Par Christophe Châtelot (Le monde)

Sans surprise aucune, la Cour constitutionnelle guinéenne a confirmé, samedi 7 novembre, les chiffres annoncés la semaine précédente par la Commission électorale nationale indépendante (CENI), consacrant la victoire d’Alpha Condé à la présidentielle du 18 octobre. Personne n’attendait autre chose de la part de deux institutions accusées d’être inféodées au pouvoir en place. Les juges ont repoussé les recours déposés par l’opposition. Alpha Condé peut entamer un troisième mandat consécutif, acquis en piétinant les principes républicains qu’il défendait lorsqu’il se battait contre le dictateur Sékou Touré (1958-1984) ou l’autocrate sourcilleux Lansana Conté (1984-2008).

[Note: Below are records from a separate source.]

(** The body of the loop of [replay]; the sequences seen so far go along. *)
Definition replay_record (st : gset Z * AccessControlStore) (r : JournalRecord)
  : result string (gset Z * AccessControlStore) :=
  let '(seen, s) := st in
  _ ← ensure (negb (bool_decide (jr_sequence r ∈ seen))) "duplicate policy journal sequence";
  _ ← validate_user_principal_ura (jr_owner_user_ura r) "policy journal owner_user_id";
  _ ← ensure (bool_decide (jr_owner_user_ura r = store_owner s)) "policy journal owner does not match store manifest";
  _ ← validate_runtime_identity_ura (jr_actor_ura r) "policy journal actor_ura";
  _ ← verify_record_hash r;
  _ ← ensure (bool_decide (jr_previous_record_hash r = ac_head_hash s)) "policy journal hash chain mismatch";
  s' ← apply_record r (set_head (jr_record_hash r) (set_sequence (Z.max (ac_last_sequence s) (jr_sequence r)) s));
  Ok ({[jr_sequence r]} ∪ seen, s').

Definition replay_records (rs : list JournalRecord) (s : AccessControlStore) : result string AccessControlStore :=
  st ← try_fold replay_record (∅, s) rs; Ok st.2.

(** [collect_records]. *)
Definition collect_records (root file : string) (w : W) : result string (list JournalRecord) :=
  lines ← read_lines (join root file) w;
  collect record_from_line (base.filter (λ l, blank l = false) lines).

(** The records of the four files in the order of their sequences. *)
Definition journal (root : string) (w : W) : result string (list JournalRecord) :=
  gs ← collect_records root GRANTS_FILE w;
  qs ← collect_records root REQUESTS_FILE w;
  ps ← collect_records root PROOFS_FILE w;
  au ← collect_records root AUDIT_FILE w;
  Ok (sort_by_key (λ r, Z.to_nat (jr_sequence r)) (gs ++ qs ++ ps ++ au)).

(** [replay]. *)
Definition replay : acm W unit :=
  s ← get_store;
  records ← (λ x, (journal (ac_root s) x.2, x));
  rebuilt ← lift_result (replay_records records s);
  _ ← modify (λ _, rebuilt);
  _ ← lift_result (validate_all_resolution_authorities rebuilt);
  _ ← modify (λ s, set_manifest (manifest_with_head (ac_head_hash s) (ac_manifest s)) s);
  write_manifest.

(** A manifest made now for an owner. *)
Definition new_manifest (owner_user_ura now : string) : AccessControlStoreManifest :=
  mk_Manifest (mk_PolicyStoreSection STORE_FORMAT SCHEMA_VERSION owner_user_ura now now ZERO_HASH)
    (mk_CanonicalizationSection RECORD_PROFILE "sha256")
    (mk_PolicyStoreFiles GRANTS_FILE REQUESTS_FILE PROOFS_FILE AUDIT_FILE).

Definition empty_store (root : string) (m : AccessControlStoreManifest) : AccessControlStore :=
  mk_Store root m [] [] [] ∅ [] 0 ZERO_HASH.

(** [open_or_create_at], after the directory is made. *)
Definition open_or_create_at (root owner_user_ura : string) : st W (result string AccessControlStore) := λ w,
  match validate_user_principal_ura owner_user_ura "policy store owner_user_id" with
  | Err e => (Err e, w)
  | Ok _ =>
      match read_manifest_file (join root MANIFEST_FILE) w with
      | Err e => (Err e, w)
      | Ok found =>
          let '(manifest, w) :=
            match found with
            | Some m => (Ok m, w)
            | None =>
                let '(now, w) := utc_now w in
                let m := new_manifest owner_user_ura (to_rfc3339_millis now) in
                let '(written, w) := write_manifest_file (join root MANIFEST_FILE) m w in
                (_ ← written; Ok m, w)
            end in
          match (m ← manifest; _ ← validate_manifest m owner_user_ura; Ok m) with
          | Err e => (Err e, w)
          | Ok m =>
              match replay (empty_store root m, w) with
              | (Ok _, (s, w)) => (Ok s, w)
              | (Err e, (_, w)) => (Err e, w)
              end
          end
      end
  end.
End operations.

Pour imposer sa candidature, Alpha Condé a dû tripatouiller une nouvelle Constitution dont la légitimité est, depuis le début, remise en question. Officiellement, il s’agissait de doter la Guinée d’une loi fondamentale plus en adéquation avec son époque, prenant davantage en compte les questions d’égalité des genres ou de protection de l’environnement, notamment. Le texte devait remplacer celui, loin d’être parfait, bricolé durant la transition politique instaurée entre la fin violente de la junte de Moussa Daddis Camara, en décembre 2009, et les premières élections démocratiques et pluralistes l’année suivante.

Un référendum chaotique

Las, la greffe de la Constitution version 2020 a du mal à prendre. Le texte a été rédigé en catimini, sans débat, provoquant même la démission du ministre de la justice, Cheick Sako. Dans une lettre au chef de l’Etat, le garde des sceaux s’étonnait de ne pas avoir été « associé à la rédaction de la nouvelle Constitution ». Le texte a finalement été adopté en mars à l’issue d’un référendum chaotique organisé sur la base d’un fichier électoral qui, quinze jours plus tôt, comportait encore 2,5 millions d’électeurs douteux, soit un tiers de la liste.

A tel point que l’Organisation internationale de la francophonie (OIF) et la communauté économique des Etats de l’Afrique de l’Ouest (Cédéao), qui par le passé ont avalé d’autres couleuvres électorales sur le continent, avaient préféré ne pas envoyer d’observateurs pour ce vote couplé à des législatives, tous deux boycottés par l’opposition. Complétant ce triste panorama, la Constitution finalement publiée au Journal officiel est, sur plusieurs points, différente du texte soumis à référendum. Le barreau des avocats a dénoncé « une délinquance juridique » et demandé le retrait de la loi fondamentale. En vain.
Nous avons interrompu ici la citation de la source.